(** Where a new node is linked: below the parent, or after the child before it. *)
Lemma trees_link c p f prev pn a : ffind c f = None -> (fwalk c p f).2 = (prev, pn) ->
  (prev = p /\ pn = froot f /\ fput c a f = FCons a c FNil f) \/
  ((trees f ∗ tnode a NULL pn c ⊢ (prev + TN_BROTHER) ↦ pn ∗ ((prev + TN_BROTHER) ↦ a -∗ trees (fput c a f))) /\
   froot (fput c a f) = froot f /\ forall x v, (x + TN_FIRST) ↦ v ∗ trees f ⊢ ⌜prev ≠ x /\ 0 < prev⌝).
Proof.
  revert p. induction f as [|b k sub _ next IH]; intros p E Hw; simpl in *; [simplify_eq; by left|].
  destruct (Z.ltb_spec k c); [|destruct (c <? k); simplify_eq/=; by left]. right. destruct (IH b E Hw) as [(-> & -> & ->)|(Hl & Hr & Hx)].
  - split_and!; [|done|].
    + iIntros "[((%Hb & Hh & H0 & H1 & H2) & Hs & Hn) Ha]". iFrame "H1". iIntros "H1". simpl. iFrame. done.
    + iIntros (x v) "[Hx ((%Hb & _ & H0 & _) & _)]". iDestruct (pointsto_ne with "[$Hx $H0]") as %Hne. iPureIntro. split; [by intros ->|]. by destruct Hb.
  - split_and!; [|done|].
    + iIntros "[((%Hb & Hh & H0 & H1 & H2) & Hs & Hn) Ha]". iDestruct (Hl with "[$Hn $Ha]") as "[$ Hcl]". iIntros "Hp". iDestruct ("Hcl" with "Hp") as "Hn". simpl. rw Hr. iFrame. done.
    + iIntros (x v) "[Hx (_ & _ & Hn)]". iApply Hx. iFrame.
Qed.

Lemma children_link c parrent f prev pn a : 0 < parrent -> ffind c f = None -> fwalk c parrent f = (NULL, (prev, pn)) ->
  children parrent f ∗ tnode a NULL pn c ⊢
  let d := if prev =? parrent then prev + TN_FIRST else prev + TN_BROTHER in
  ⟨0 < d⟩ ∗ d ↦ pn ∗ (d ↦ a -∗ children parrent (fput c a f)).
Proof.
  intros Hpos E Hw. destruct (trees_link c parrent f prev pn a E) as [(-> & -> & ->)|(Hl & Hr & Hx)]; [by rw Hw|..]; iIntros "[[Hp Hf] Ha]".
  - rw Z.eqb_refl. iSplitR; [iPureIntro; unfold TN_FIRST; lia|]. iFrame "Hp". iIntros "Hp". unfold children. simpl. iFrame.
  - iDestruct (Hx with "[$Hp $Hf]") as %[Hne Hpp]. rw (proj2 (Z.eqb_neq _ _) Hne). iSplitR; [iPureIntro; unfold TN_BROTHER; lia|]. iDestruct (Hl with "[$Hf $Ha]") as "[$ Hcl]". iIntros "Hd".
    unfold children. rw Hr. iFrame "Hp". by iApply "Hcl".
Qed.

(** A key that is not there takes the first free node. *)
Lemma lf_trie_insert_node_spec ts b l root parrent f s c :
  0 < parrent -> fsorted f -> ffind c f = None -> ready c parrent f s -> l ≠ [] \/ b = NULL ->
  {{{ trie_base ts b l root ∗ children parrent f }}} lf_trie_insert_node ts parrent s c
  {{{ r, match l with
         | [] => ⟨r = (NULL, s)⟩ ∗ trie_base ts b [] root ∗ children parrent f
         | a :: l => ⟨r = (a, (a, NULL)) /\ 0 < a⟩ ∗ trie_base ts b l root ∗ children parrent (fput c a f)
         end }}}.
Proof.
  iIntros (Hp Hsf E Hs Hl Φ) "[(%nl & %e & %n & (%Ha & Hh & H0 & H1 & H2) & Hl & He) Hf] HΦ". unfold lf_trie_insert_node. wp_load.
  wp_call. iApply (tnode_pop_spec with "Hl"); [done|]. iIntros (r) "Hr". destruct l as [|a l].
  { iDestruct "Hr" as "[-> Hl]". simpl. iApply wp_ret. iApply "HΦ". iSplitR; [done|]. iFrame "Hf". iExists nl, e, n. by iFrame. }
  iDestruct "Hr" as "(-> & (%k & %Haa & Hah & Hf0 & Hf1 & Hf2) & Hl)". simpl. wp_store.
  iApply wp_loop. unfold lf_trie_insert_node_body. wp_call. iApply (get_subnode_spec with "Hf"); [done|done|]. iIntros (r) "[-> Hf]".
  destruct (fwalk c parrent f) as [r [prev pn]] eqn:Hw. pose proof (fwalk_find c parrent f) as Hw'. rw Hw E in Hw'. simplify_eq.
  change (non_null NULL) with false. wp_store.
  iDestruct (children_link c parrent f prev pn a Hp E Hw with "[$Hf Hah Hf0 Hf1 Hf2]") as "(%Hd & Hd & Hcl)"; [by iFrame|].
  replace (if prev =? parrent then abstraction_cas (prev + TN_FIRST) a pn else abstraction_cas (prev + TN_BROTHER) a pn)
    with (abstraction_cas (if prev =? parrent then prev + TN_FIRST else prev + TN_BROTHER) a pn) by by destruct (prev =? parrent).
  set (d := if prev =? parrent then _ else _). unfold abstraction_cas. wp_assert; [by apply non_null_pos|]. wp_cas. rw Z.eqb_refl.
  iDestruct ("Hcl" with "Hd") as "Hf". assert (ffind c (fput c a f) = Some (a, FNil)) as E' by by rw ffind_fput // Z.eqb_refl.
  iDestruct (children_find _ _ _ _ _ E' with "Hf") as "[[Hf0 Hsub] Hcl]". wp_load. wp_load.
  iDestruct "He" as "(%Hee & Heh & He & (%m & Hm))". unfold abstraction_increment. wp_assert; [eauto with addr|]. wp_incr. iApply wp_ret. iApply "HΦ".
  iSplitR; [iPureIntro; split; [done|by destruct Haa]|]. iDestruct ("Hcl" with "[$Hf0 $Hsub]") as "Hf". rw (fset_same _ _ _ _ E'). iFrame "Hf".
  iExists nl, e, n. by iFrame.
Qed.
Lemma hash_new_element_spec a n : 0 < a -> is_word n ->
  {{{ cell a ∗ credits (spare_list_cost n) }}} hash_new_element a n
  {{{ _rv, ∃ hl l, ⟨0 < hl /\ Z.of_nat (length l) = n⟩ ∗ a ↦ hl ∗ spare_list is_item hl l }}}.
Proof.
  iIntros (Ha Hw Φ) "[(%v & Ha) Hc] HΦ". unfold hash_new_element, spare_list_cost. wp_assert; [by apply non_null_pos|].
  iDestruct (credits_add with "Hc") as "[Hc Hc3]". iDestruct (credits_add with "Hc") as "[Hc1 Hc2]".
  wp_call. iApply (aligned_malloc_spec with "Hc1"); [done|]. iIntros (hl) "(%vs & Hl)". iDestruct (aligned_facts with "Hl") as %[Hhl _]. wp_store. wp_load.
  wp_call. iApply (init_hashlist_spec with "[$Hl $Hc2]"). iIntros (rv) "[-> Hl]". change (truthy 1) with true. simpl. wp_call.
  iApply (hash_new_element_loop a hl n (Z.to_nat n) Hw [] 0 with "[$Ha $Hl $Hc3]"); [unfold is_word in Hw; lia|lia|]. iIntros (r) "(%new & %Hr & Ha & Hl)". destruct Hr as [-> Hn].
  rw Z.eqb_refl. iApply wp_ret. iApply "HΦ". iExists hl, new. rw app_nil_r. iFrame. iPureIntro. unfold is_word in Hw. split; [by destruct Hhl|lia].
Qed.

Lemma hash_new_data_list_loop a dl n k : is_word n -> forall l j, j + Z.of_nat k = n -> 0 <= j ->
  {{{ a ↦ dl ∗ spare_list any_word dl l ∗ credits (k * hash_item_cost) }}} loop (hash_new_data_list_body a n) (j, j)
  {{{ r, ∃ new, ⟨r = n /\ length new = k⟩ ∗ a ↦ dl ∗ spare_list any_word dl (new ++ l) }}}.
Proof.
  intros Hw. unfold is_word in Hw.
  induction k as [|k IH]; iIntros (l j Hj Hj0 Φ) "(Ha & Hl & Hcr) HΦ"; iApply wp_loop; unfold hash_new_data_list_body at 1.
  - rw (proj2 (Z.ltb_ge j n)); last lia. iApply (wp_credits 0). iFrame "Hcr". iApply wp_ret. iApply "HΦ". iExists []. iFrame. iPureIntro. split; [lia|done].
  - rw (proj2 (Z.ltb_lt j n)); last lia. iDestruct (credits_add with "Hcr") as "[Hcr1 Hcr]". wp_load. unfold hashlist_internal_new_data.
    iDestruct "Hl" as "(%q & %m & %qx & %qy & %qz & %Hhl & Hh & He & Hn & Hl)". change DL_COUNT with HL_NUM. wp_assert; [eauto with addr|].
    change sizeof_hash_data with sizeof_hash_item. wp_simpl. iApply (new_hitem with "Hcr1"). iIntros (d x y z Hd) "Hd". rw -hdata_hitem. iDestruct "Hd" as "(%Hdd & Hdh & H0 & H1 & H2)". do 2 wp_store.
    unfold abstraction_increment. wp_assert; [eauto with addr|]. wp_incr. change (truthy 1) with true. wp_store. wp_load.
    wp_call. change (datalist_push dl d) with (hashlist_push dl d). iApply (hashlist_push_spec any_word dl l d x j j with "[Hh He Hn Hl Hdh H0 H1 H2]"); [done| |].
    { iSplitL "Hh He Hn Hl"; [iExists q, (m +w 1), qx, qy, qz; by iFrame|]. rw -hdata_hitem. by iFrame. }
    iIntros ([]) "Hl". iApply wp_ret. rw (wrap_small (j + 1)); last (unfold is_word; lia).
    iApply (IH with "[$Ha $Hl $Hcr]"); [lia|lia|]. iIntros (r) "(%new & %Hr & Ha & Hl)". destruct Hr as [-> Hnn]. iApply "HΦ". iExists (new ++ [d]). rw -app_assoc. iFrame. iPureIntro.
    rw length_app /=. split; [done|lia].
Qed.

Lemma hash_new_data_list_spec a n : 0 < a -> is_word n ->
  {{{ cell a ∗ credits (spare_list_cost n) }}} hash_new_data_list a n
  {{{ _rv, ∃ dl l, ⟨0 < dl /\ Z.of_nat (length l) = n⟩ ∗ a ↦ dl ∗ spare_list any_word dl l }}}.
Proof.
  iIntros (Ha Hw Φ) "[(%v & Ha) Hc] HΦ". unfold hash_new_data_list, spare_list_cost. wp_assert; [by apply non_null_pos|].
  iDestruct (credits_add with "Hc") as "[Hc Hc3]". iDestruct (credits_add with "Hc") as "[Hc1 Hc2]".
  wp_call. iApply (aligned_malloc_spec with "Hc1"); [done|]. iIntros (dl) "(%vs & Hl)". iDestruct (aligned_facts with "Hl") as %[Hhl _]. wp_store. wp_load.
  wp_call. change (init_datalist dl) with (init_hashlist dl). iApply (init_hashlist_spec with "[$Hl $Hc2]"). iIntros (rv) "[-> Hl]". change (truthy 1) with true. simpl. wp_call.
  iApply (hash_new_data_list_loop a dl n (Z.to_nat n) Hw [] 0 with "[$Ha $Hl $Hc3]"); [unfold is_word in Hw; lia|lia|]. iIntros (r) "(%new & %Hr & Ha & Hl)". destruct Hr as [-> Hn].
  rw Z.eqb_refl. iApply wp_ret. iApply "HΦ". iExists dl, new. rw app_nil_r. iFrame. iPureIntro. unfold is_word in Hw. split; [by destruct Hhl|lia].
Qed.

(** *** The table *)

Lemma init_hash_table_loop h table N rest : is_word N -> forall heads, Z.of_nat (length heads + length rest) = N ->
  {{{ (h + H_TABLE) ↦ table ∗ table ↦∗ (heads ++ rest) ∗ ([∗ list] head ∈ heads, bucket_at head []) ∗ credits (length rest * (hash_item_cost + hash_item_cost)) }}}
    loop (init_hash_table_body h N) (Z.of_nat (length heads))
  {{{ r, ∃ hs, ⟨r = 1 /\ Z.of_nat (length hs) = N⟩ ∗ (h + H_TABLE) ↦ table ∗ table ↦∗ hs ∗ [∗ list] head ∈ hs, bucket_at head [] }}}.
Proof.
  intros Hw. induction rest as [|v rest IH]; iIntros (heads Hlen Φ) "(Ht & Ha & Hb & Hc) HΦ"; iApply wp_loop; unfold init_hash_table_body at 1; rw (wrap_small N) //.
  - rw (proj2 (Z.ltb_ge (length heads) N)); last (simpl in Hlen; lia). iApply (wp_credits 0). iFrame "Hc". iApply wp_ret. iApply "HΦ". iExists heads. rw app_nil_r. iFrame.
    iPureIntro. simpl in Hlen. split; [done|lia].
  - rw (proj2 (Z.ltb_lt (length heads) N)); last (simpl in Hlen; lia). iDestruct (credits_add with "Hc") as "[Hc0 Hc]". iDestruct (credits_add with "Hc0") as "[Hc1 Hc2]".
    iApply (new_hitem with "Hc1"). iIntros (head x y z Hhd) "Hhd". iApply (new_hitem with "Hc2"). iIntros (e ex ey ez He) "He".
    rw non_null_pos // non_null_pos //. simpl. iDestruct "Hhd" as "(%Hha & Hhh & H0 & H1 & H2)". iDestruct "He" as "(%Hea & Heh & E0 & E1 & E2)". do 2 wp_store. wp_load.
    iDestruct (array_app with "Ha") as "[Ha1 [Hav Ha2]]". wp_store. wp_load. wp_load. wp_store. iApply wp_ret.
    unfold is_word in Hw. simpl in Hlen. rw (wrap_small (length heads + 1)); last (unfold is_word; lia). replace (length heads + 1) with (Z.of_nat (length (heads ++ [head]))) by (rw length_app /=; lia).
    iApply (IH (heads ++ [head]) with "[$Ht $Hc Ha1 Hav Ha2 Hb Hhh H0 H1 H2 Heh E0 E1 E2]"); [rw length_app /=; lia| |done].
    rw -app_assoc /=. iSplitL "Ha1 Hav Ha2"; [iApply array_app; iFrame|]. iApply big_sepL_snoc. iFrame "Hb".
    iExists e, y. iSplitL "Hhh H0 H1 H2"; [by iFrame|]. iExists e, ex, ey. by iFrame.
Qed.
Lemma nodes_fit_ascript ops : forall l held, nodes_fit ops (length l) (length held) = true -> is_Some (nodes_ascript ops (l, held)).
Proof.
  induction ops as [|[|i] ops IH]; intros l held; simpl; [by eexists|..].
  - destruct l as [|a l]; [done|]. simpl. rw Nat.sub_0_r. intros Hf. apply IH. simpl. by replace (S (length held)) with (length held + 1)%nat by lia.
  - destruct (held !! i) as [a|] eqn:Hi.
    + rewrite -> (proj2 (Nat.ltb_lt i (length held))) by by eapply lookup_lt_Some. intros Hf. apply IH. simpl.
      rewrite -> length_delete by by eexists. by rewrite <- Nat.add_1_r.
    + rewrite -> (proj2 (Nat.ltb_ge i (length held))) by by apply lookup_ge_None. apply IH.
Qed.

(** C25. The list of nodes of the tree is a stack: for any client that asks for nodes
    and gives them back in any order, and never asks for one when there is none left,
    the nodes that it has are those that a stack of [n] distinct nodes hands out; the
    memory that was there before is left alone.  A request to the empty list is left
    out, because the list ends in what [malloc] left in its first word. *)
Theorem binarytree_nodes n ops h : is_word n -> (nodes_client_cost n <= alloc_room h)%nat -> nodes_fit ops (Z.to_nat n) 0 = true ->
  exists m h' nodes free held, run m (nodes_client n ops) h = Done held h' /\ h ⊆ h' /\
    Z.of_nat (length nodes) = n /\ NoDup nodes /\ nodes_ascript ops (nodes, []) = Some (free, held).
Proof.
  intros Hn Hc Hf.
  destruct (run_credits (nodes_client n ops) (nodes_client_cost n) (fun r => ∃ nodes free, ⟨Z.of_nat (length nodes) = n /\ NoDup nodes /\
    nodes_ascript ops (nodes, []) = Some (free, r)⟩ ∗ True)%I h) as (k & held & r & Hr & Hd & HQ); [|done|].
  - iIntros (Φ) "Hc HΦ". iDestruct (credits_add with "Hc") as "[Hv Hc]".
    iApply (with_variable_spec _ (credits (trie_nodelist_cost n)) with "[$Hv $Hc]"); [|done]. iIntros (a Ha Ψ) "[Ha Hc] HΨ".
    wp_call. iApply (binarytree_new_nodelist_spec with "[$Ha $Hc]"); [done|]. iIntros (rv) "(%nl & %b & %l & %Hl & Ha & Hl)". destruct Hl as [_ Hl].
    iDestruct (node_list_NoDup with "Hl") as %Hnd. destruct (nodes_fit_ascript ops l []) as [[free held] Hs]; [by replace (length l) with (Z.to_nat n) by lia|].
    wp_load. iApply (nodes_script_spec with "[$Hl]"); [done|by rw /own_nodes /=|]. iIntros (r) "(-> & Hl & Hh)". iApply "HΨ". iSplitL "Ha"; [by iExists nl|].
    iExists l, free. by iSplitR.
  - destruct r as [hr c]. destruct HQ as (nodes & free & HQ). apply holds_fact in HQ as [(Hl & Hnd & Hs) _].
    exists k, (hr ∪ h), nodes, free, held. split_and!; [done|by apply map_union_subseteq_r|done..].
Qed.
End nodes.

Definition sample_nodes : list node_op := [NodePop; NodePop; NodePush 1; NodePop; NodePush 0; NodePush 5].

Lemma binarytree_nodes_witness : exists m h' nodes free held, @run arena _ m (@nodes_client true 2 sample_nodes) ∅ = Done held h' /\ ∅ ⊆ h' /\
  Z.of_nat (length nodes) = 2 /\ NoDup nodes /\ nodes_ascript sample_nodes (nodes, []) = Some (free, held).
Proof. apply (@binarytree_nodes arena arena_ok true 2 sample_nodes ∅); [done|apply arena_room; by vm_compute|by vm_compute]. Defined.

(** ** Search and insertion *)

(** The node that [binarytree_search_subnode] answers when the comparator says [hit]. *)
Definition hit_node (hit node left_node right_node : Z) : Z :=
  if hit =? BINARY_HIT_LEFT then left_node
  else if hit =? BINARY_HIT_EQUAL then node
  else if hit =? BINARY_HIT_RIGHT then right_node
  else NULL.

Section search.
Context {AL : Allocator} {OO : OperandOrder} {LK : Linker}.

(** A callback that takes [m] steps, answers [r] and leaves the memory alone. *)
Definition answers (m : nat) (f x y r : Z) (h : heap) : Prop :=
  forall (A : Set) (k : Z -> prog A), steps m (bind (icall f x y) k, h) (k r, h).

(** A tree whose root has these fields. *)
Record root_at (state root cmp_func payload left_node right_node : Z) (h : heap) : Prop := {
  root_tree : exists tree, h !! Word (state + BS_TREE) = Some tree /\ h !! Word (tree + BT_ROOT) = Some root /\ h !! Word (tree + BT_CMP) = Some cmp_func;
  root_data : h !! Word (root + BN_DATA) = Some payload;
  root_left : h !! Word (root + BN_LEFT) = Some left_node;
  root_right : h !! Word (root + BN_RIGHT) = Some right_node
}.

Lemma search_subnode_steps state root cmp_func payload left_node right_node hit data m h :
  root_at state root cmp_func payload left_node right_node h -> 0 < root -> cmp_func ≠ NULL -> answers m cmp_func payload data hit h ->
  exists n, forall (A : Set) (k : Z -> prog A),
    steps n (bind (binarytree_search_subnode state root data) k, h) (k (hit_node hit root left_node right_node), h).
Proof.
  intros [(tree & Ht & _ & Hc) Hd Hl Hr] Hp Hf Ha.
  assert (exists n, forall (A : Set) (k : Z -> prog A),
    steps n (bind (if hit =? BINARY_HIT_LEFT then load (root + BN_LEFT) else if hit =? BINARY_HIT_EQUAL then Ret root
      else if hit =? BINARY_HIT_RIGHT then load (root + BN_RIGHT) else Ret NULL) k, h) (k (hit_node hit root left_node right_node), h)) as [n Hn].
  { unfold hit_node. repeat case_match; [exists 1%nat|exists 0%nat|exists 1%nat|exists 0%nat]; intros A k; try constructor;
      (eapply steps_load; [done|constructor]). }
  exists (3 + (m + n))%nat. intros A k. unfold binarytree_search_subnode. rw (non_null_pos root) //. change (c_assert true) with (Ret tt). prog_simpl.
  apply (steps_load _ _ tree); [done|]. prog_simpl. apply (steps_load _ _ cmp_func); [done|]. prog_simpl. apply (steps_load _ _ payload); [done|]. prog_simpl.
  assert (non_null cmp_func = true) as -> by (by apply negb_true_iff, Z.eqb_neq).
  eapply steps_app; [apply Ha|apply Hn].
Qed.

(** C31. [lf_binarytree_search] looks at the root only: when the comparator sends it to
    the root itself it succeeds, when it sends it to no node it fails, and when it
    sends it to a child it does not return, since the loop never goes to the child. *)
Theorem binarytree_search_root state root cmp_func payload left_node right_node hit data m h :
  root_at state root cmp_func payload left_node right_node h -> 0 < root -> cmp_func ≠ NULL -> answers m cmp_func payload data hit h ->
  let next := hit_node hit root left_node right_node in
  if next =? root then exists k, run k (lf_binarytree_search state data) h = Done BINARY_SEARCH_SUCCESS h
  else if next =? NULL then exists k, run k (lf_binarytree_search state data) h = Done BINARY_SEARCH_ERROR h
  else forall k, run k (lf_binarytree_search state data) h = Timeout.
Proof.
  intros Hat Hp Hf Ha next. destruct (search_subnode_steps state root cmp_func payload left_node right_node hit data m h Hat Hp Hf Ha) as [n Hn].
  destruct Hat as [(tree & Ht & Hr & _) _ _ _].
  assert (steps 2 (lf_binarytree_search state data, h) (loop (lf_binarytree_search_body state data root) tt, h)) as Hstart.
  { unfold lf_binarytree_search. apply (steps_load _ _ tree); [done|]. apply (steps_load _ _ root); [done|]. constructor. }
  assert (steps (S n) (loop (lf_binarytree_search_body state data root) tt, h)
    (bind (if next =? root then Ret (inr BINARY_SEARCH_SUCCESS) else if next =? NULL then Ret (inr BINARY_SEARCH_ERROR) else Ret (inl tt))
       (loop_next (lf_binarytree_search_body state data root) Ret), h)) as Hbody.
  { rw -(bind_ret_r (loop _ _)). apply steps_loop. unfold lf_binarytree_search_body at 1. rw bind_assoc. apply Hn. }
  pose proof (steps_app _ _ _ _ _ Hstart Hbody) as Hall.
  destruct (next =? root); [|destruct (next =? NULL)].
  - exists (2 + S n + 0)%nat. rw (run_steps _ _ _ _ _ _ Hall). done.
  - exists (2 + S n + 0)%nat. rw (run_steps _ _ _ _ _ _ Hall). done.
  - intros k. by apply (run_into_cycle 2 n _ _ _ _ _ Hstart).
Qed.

■ ■ ■ ■ ■

Task details: Find the word "never" in the listing above. Copy each line where it appears.

Solution to this exercise:
    and gives them back in any order, and never asks for one when there is none left,
    sends it to a child it does not return, since the loop never goes to the child. *)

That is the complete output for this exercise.